START Data for analysis

(** What a command asks for, or why it is refused. *)
Inductive PrmCommand : Type := SaveCmd | LoadCmd (name : FwString) (merge : Merge) | CommitCmd.
Definition ends (args : serbuf) (c : PrmCommand) : CmdResponse + PrmCommand :=
  if bool_decide (deser_loc args = ser_loc args) then inr c else inl CmdFormatError.
Definition decode_load (args : serbuf) : CmdResponse + PrmCommand :=
  match string_deserialize_from Big (FwString_new FW_CMD_STRING_MAX_SIZE) args with
  | (SOk name, args) =>
      match deserialize_u8 Big args with
      | (SOk raw, args) => match try_from raw with Some merge => ends args (LoadCmd name merge) | None => inl ValidationError end
      | _ => inl CmdFormatError
      end
  | _ => inl CmdFormatError
  end.
Definition decode_command (id_base op : Z) (args : serbuf) : CmdResponse + PrmCommand :=
  let rel := wrap 32 (op - id_base) in
  if (rel =? OPCODE_PRM_SAVE_FILE)%Z then ends args SaveCmd
  else if (rel =? OPCODE_PRM_LOAD_FILE)%Z then decode_load args
  else if (rel =? OPCODE_PRM_COMMIT_STAGED)%Z then ends args CommitCmd
  else inl InvalidOpcode.

(** A step of the parameters under a call, with the responses sent. *)
Inductive prm_spec (id_base : Z) : PrmCall → Params → Params → list (Z * Z * CmdResponse) → Prop :=
| spec_get id v p : prm_spec id_base (CallGet id v) p p []
| spec_ping key p : prm_spec id_base (CallPing key) p p []
| spec_set id v db : prm_spec id_base (CallSet id v) (MkParams db None) (MkParams (store_insert id v db).2 None) []
| spec_set_busy id v db st : prm_spec id_base (CallSet id v) (MkParams db (Some st)) (MkParams db (Some st)) []
| spec_refused op seq args p r :
    decode_command id_base op args = inl r → prm_spec id_base (CallCommand op seq args) p p [(op, seq, r)]
| spec_save op seq args db r :
    decode_command id_base op args = inr SaveCmd → r = CmdOk ∨ r = ExecutionError →
    prm_spec id_base (CallCommand op seq args) (MkParams db None) (MkParams db None) [(op, seq, r)]
| spec_load op seq args name merge db st :
    decode_command id_base op args = inr (LoadCmd name merge) → store_ok st →
    prm_spec id_base (CallCommand op seq args) (MkParams db None) (MkParams db (Some st)) [(op, seq, CmdOk)]
| spec_load_failed op seq args name merge db :
    decode_command id_base op args = inr (LoadCmd name merge) →
    prm_spec id_base (CallCommand op seq args) (MkParams db None) (MkParams db None) [(op, seq, ExecutionError)]
| spec_busy op seq args c db st :
    decode_command id_base op args = inr c → c ≠ CommitCmd →
    prm_spec id_base (CallCommand op seq args) (MkParams db (Some st)) (MkParams db (Some st)) [(op, seq, Busy)]
| spec_commit op seq args db st :
    decode_command id_base op args = inr CommitCmd →
    prm_spec id_base (CallCommand op seq args) (MkParams db (Some st)) (MkParams st None) [(op, seq, CmdOk)]
| spec_no_commit op seq args db :
    decode_command id_base op args = inr CommitCmd →
    prm_spec id_base (CallCommand op seq args) (MkParams db None) (MkParams db None) [(op, seq, ValidationError)].
(* ===== verification/PrmDbFiles.v ===== *)
(** What a parameter file holds: the image that [PRM_SAVE_FILE] writes, what a
    load makes of any file, and that a load restores what a save wrote. *)

From stdpp Require Import list gmap strings.
From S2P Require Import Prelude Serial SerialFacts Codec Fpp Packets Crc32 Comp FwString OsFile FilePaths PrmDb PrmDbRuns.

(** * The format *)

Definition record_image (p : Z * list Z) : list Z :=
  [ENTRY_DELIMITER] ++ u32_bytes (4 + Z.of_nat (length p.2)) ++ u32_bytes p.1 ++ p.2.
Definition db_image (vs : list (Z * list Z)) : list Z := concat (record_image <$> vs).
Definition file_image (vs : list (Z * list Z)) : list Z := u32_bytes (not32 (hash_u32 (db_image vs))) ++ db_image vs.

(** The record after a delimiter: id, value and the rest. *)
Definition parse_record (c : list Z) : option (Z * list Z * list Z) :=
  let size := be_value (take 4 c) in
  let n := Z.to_nat (size - 4) in
  if decide (length c < 8 ∨ ¬ (4 ≤ size ≤ MAX_RECORD_SIZE)%Z ∨ length c < 8 + n) then None
  else Some (be_value (slice 4 4 c), slice 8 n c, drop (8 + n) c).

(** The records of at most [turns] entries, and whether they are all sound. *)
Fixpoint parse_records (turns : nat) (c : list Z) : list (Z * list Z) * bool :=
  match turns, c with
  | O, _ | _, [] => ([], true)
  | S turns', d :: c' =>
      if (d =? ENTRY_DELIMITER)%Z then
        match parse_record c' with
        | Some (id, v, rest) => let '(rs, ok) := parse_records turns' rest in ((id, v) :: rs, ok)
        | None => ([], false)
        end
      else ([], false)
  end.

(** The store after the records, and how many found no slot. *)
Fixpoint apply_records (rs : list (Z * list Z)) (db : PrmDbStore) : PrmDbStore * nat :=
  match rs with
  | [] => (db, 0)
  | (id, v) :: rs' =>
      let '(ok, db') := store_insert id (value v) db in
      let '(db'', n) := apply_records rs' db' in (db'', if ok then n else S n)
  end.

(** A load of content [c] into [base]: the store, and whether it succeeds. *)
Definition load_spec (c : list Z) (base : PrmDbStore) : PrmDbStore * bool :=
  if decide (length c < 4 ∨ be_value (take 4 c) ≠ not32 (hash_u32 (drop 4 c))) then (base, false)
  else let '(rs, ok) := parse_records NUM_DB_ENTRIES (drop 4 c) in
       let '(db, dropped) := apply_records rs base in (db, ok && bool_decide (dropped = 0)).

(** * Loading *)

(** Open for reading at [pos] of node [i] in the quiet world [w]. *)
Definition reads_at (w : World) (i pos : nat) (f : FileW) : Prop :=
  script w = [] ∧ pos ≤ length (node w i) ∧ f.2 = w ∧ ∃ d, reading f d ∧ fd_node d = i ∧ fd_pos d = pos.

END Data for analysis

What to produce:
Lines after the one containing "spec_refused op seq" are not wanted; repeat exactly each line above from the first up to and including it.

Response:
(** What a command asks for, or why it is refused. *)
Inductive PrmCommand : Type := SaveCmd | LoadCmd (name : FwString) (merge : Merge) | CommitCmd.
Definition ends (args : serbuf) (c : PrmCommand) : CmdResponse + PrmCommand :=
  if bool_decide (deser_loc args = ser_loc args) then inr c else inl CmdFormatError.
Definition decode_load (args : serbuf) : CmdResponse + PrmCommand :=
  match string_deserialize_from Big (FwString_new FW_CMD_STRING_MAX_SIZE) args with
  | (SOk name, args) =>
      match deserialize_u8 Big args with
      | (SOk raw, args) => match try_from raw with Some merge => ends args (LoadCmd name merge) | None => inl ValidationError end
      | _ => inl CmdFormatError
      end
  | _ => inl CmdFormatError
  end.
Definition decode_command (id_base op : Z) (args : serbuf) : CmdResponse + PrmCommand :=
  let rel := wrap 32 (op - id_base) in
  if (rel =? OPCODE_PRM_SAVE_FILE)%Z then ends args SaveCmd
  else if (rel =? OPCODE_PRM_LOAD_FILE)%Z then decode_load args
  else if (rel =? OPCODE_PRM_COMMIT_STAGED)%Z then ends args CommitCmd
  else inl InvalidOpcode.

(** A step of the parameters under a call, with the responses sent. *)
Inductive prm_spec (id_base : Z) : PrmCall → Params → Params → list (Z * Z * CmdResponse) → Prop :=
| spec_get id v p : prm_spec id_base (CallGet id v) p p []
| spec_ping key p : prm_spec id_base (CallPing key) p p []
| spec_set id v db : prm_spec id_base (CallSet id v) (MkParams db None) (MkParams (store_insert id v db).2 None) []
| spec_set_busy id v db st : prm_spec id_base (CallSet id v) (MkParams db (Some st)) (MkParams db (Some st)) []
| spec_refused op seq args p r :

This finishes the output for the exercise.